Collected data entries
(** The record of the variant in the metadata. *)
Definition evolution_entry (mutation : jobject) (index : Z) (seed topology : string) (simulation_type : json)
    (participants : list jobject) (winner_id : json) (excluded_id : option json) : json := JObj [
  ("variant_index", JInt index); ("mutation", JObj mutation); ("seed", JStr seed);
  ("simulation_type", py_or simulation_type (JStr "multi_agent_evolution"));
  ("participants", JList (map JObj participants)); ("topology", JStr topology); ("winner_id", winner_id);
  ("excluded_participant_id", default JNull excluded_id); ("simulation_only", JBool true);
  ("proposal_only", JBool true); ("active_apply_enabled", JBool false)].

Definition _multi_agent_variant_spec (base_spec mutation : jobject) (index : Z) (seed : string) : res jobject :=
  population ← _population_from_spec base_spec;
  rotation ← py_int (py_or (jget mutation "rotation") (JInt 0));
  let participants := _rotate population rotation in
  topology ← evo_text "topology" (py_or (jget mutation "topology") (JStr "star"));
  let process_id := "evo-process-" +:+ dec (index + 1) in
  let arena_id := "evo-arena-" +:+ dec (index + 1) in
  score_delta ← float_field mutation "score_delta";
  excluded ← _excluded_participant participants topology;
  edges ← _topology_edges participants topology COORDINATOR;
  excluded_id ← match excluded with Some p => Some <$> jitem p "id" | None => Ok None end;
  winner_id ← _expected_winner participants topology (py_str <$> excluded_id) score_delta;
  invokes ← res_map invoke_resource participants;
  ids ← res_map (λ p, jitem p "id") participants;
  let names := map py_str ids in
  let n_edges := Z.of_nat (length edges) in
  let n := Z.of_nat (length participants) in
  rows ← res_map (participant_steps topology seed process_id index score_delta) (numbered participants);
  let steps := [start_step process_id n_edges n] ++ concat (map (edge_steps topology seed process_id) edges)
    ++ concat rows ++ match excluded_id with Some id => [freeze_step id] | None => [] end
    ++ closing_steps process_id arena_id index names in
  let base_metadata := spec_metadata base_spec in
  title ← evo_text "title" (py_or (jget base_spec "title") (JStr "Multi-agent evolution"));
  scenario_id ← evo_slug (JStr (py_str (py_or (jget base_spec "scenario_id") (JStr "multi-agent-evolution"))
    +:+ "-" +:+ str_take 8 seed +:+ "-" +:+ topology +:+ "-" +:+ dec (index + 1)));
  ports ← _multi_agent_ports participants COORDINATOR;
  Ok [("title", JStr (title +:+ " / " +:+ topology +:+ " " +:+ dec (index + 1)));
      ("scenario_id", JStr scenario_id); ("template_kind", JStr "multi_agent_evolution");
      ("risk_class", JStr "simulation");
      ("actors", JList (map (λ id, JObj [("id", id)]) (JStr COORDINATOR :: ids)));
      ("ports", JList ports);
      ("capabilities", JList [coordinator_capability (["skill:*"; "agent:*"] ++ invokes
                                ++ map (λ name, name +:+ ":peer:evolve") names) n_edges n]);
      ("policies", JList [evolution_policy]); ("steps", JList steps);
      ("invariants", JList (take 25 (variant_invariants process_id arena_id winner_id excluded_id ids
                                       (Z.of_nat (length steps)))));
      ("metadata", JObj (<["evolution" := evolution_entry mutation index seed topology
          (jget base_metadata "simulation_type") participants winner_id excluded_id]> base_metadata))].
(* ===== verification/AgentAccess.v ===== *)
(** Who may discover, call, fork and edit an agent, and who may read the
    evidence of its calls (control_plane/agent_authorization.py).

    The database is its rows: a query with [where] is a filter, and a comparison
    with a missing organization matches no row. *)
From Stdlib Require Import Ascii.
From S2P Require Import Prelude PyStr PyDict PyFloat PyJson.
Open Scope Z_scope.

(** * Rows *)

Record User : Type := mkUser { us_id : Z; us_is_admin : bool }.

Record Agent : Type := mkAgent {
  ag_id : Z;
  ag_owner_id : Z;
  ag_organization_id : option Z;
  ag_name : string;
  ag_public : bool;
  ag_fork_policy : option string;
}.

Record OrganizationMember : Type := mkMember {
  om_organization_id : Z;
  om_user_id : Z;
  om_role : string;
  om_active : bool;
}.

Record AgentSession : Type := mkAgentSession { as_agent_id : option Z; as_caller : option string }.

Record access_db : Type := mkAccessDb { db_agents : list Agent; db_members : list OrganizationMember }.

(** [result.scalar_one_or_none()]. *)
Definition scalar_one_or_none {A} (rows : list A) : res (option A) :=
  match rows with
  | [] => Ok None
  | [x] => Ok (Some x)
  | _ => Raise MultipleResultsFound
  end.

(** * Decisions *)

Inductive AgentAction : Set := Discover | Invoke | UseExisting | Compose | Fork | EditExisting.

#[export] Instance AgentAction_eq_dec : EqDecision AgentAction.
Proof. solve_decision. Defined.

Definition action_name (a : AgentAction) : string :=
  match a with
  | Discover => "discover" | Invoke => "invoke" | UseExisting => "use_existing" | Compose => "compose"
  | Fork => "fork" | EditExisting => "edit_existing"
  end.

Definition _SOURCE_WRITER_ROLES : list string := ["owner"; "admin"; "maintainer"].
Definition _VALID_FORK_POLICIES : list string := ["private"; "organization"; "public"].

Record AgentAccessDecision : Type := mkAccess {
  ac_action : AgentAction;
  ac_allowed : bool;
  ac_reason : string;
  ac_basis : string;
  ac_organization_role : option string;
}.

Definition access_snapshot (d : AgentAccessDecision) : jobject := [
  ("action", JStr (action_name (ac_action d))); ("allowed", JBool (ac_allowed d));
  ("reason", JStr (ac_reason d)); ("basis", JStr (ac_basis d));
  ("organization_role", jopt (ac_organization_role d))].

Definition member_of (org user : Z) (m : OrganizationMember) : bool :=
  (om_organization_id m =? org) && (om_user_id m =? user) && om_active m.

Definition membership (db : access_db) (user : User) (agent : Agent) : res (option OrganizationMember) :=
  match ag_organization_id agent with
  | None => Ok None
  | Some org => scalar_one_or_none (List.filter (member_of org (us_id user)) (db_members db))
  end.

Definition decide_edit (m : option OrganizationMember) : AgentAccessDecision :=
  let denied role := mkAccess EditExisting false
    "editing requires ownership or an organization maintainer role" "denied" role in
  match m with
  | Some m =>
      if str_in (om_role m) _SOURCE_WRITER_ROLES
      then mkAccess EditExisting true "organization source maintainer" "organization" (Some (om_role m))
      else denied (Some (om_role m))
  | None => denied None
  end.

(** An unknown policy counts as private. *)
Definition fork_policy_of (agent : Agent) : string :=
  let given := default "" (ag_fork_policy agent) in
  let policy := lower (if given =s? "" then "organization" else given) in
  if str_in policy _VALID_FORK_POLICIES then policy else "private".

Definition decide_fork (agent : Agent) (m : option OrganizationMember) : AgentAccessDecision :=
  let policy := fork_policy_of agent in
  let otherwise :=
    if ag_public agent && (policy =s? "public") then
      mkAccess Fork true "owner explicitly permits public forks" "public_fork_policy" None
    else mkAccess Fork false "source is not licensed for this caller to fork" "denied" (om_role <$> m) in
  match m with
  | Some m =>
      if str_in policy ["organization"; "public"]
      then mkAccess Fork true "organization fork policy permits source reuse" "organization" (Some (om_role m))
      else otherwise
  | None => otherwise
  end.

Definition decide_use (action : AgentAction) (agent : Agent) (m : option OrganizationMember) :
    AgentAccessDecision :=
  match m with
  | Some m => mkAccess action true "active organization member" "organization" (Some (om_role m))
  | None =>
      if ag_public agent then mkAccess action true "public deployed interface" "public_interface" None
      else mkAccess action false "agent is private to another owner or organization" "denied" None
  end.

Definition decide_agent_access (db : access_db) (user : User) (agent : Agent) (action : AgentAction) :
    res AgentAccessDecision :=
  if ag_owner_id agent =? us_id user then Ok (mkAccess action true "agent owner" "owner" None)
  else
    m ← membership db user agent;
    Ok (match action with
        | EditExisting => decide_edit m
        | Fork => decide_fork agent m
        | _ => decide_use action agent m
        end).

(** The detail of the refusal is an object, written here as its JSON text. *)
Definition access_refusal (agent : Agent) (d : AgentAccessDecision) : string := canonical_json (JObj [
  ("error", JStr "agent_action_denied"); ("action", JStr (action_name (ac_action d)));
  ("agent", JStr (ag_name agent)); ("reason", JStr (ac_reason d))]).

Definition require_agent_access (db : access_db) (user : User) (agent : Agent) (action : AgentAction) :
    res AgentAccessDecision :=
  d ← decide_agent_access db user agent action;
  if ac_allowed d then Ok d else Raise (HTTPException 403 (access_refusal agent d)).

(** * Lists *)

(** The row condition of [visible_agents_clause]. *)
Definition visible_agents_clause (db : access_db) (user_id : Z) (agent : Agent) : bool :=
  (ag_owner_id agent =? user_id) || ag_public agent
  || existsb (λ m, match ag_organization_id agent with
                   | Some org => member_of org user_id m
                   | None => false
                   end) (db_members db).

Definition active_organization_ids (db : access_db) (user_id : Z) : list Z :=
  merge_sort Z.le (remove_dups
    (map om_organization_id (List.filter (λ m, (om_user_id m =? user_id) && om_active m) (db_members db)))).

(** * Evidence *)

Definition may_read_agent_evidence (db : access_db) (user : User) (agent : Agent) : res bool :=
  if us_is_admin user then Ok true
  else ac_allowed <$> decide_agent_access db user agent EditExisting.

Definition agent_is_discoverable (db : access_db) (user : User) (agent : Agent) : res bool :=
  if us_is_admin user then Ok true
  else ac_allowed <$> decide_agent_access db user agent Discover.

Definition evidence_caller_ref (user : User) : string := "user:" +:+ dec (us_id user).

Definition is_own_evidence (caller : option string) (user : option User) : bool :=
  match user with
  | None => false
  | Some u => default "" caller =s? evidence_caller_ref u
  end.

Record EvidenceRead : Type := mkEvidenceRead { er_agent : Agent; er_own_caller : option string }.

Definition scoped_to_caller (r : EvidenceRead) : bool := bool_decide (is_Some (er_own_caller r)).

Definition agent_missing {A} : res A := Raise (HTTPException 404 "agent not found").

Definition resolve_agent_for_evidence_read (db : access_db) (name : string) (user : option User) :
    res EvidenceRead :=
  agent ← scalar_one_or_none (List.filter (λ a, ag_name a =s? name) (db_agents db));
  match agent, user with
  | Some agent, Some u =>
      reader ← may_read_agent_evidence db u agent;
      if (reader : bool) then Ok (mkEvidenceRead agent None)
      else
        known ← agent_is_discoverable db u agent;
        if (known : bool) then Ok (mkEvidenceRead agent (Some (evidence_caller_ref u))) else agent_missing
  | _, _ => agent_missing
  end.

(** [session.get(Agent, id)]. *)
Definition agent_by_id (db : access_db) (id : Z) : option Agent :=
  List.find (λ a, ag_id a =? id) (db_agents db).

Definition authorize_session_read (db : access_db) (row : AgentSession) (user : option User) : res unit :=
  match user with
  | None => Raise (HTTPException 404 "session not found")
  | Some u =>
      if is_own_evidence (as_caller row) user then Ok ()
      else
        let agent := as_agent_id row ≫= agent_by_id db in
        reader ← match agent with
                 | Some a => may_read_agent_evidence db u a
                 | None => Ok (us_is_admin u)
                 end;
        if (reader : bool) then Ok () else Raise (HTTPException 403 "not authorized to view this session")
  end.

**Problem**
Extract every line from the one with "Definition scoped_to_caller (r" down to the final line above, both included, exactly as written.

**Answer space**
Definition scoped_to_caller (r : EvidenceRead) : bool := bool_decide (is_Some (er_own_caller r)).

Definition agent_missing {A} : res A := Raise (HTTPException 404 "agent not found").

Definition resolve_agent_for_evidence_read (db : access_db) (name : string) (user : option User) :
    res EvidenceRead :=
  agent ← scalar_one_or_none (List.filter (λ a, ag_name a =s? name) (db_agents db));
  match agent, user with
  | Some agent, Some u =>
      reader ← may_read_agent_evidence db u agent;
      if (reader : bool) then Ok (mkEvidenceRead agent None)
      else
        known ← agent_is_discoverable db u agent;
        if (known : bool) then Ok (mkEvidenceRead agent (Some (evidence_caller_ref u))) else agent_missing
  | _, _ => agent_missing
  end.

(** [session.get(Agent, id)]. *)
Definition agent_by_id (db : access_db) (id : Z) : option Agent :=
  List.find (λ a, ag_id a =? id) (db_agents db).

Definition authorize_session_read (db : access_db) (row : AgentSession) (user : option User) : res unit :=
  match user with
  | None => Raise (HTTPException 404 "session not found")
  | Some u =>
      if is_own_evidence (as_caller row) user then Ok ()
      else
        let agent := as_agent_id row ≫= agent_by_id db in
        reader ← match agent with
                 | Some a => may_read_agent_evidence db u a
                 | None => Ok (us_is_admin u)
                 end;
        if (reader : bool) then Ok () else Raise (HTTPException 403 "not authorized to view this session")
  end.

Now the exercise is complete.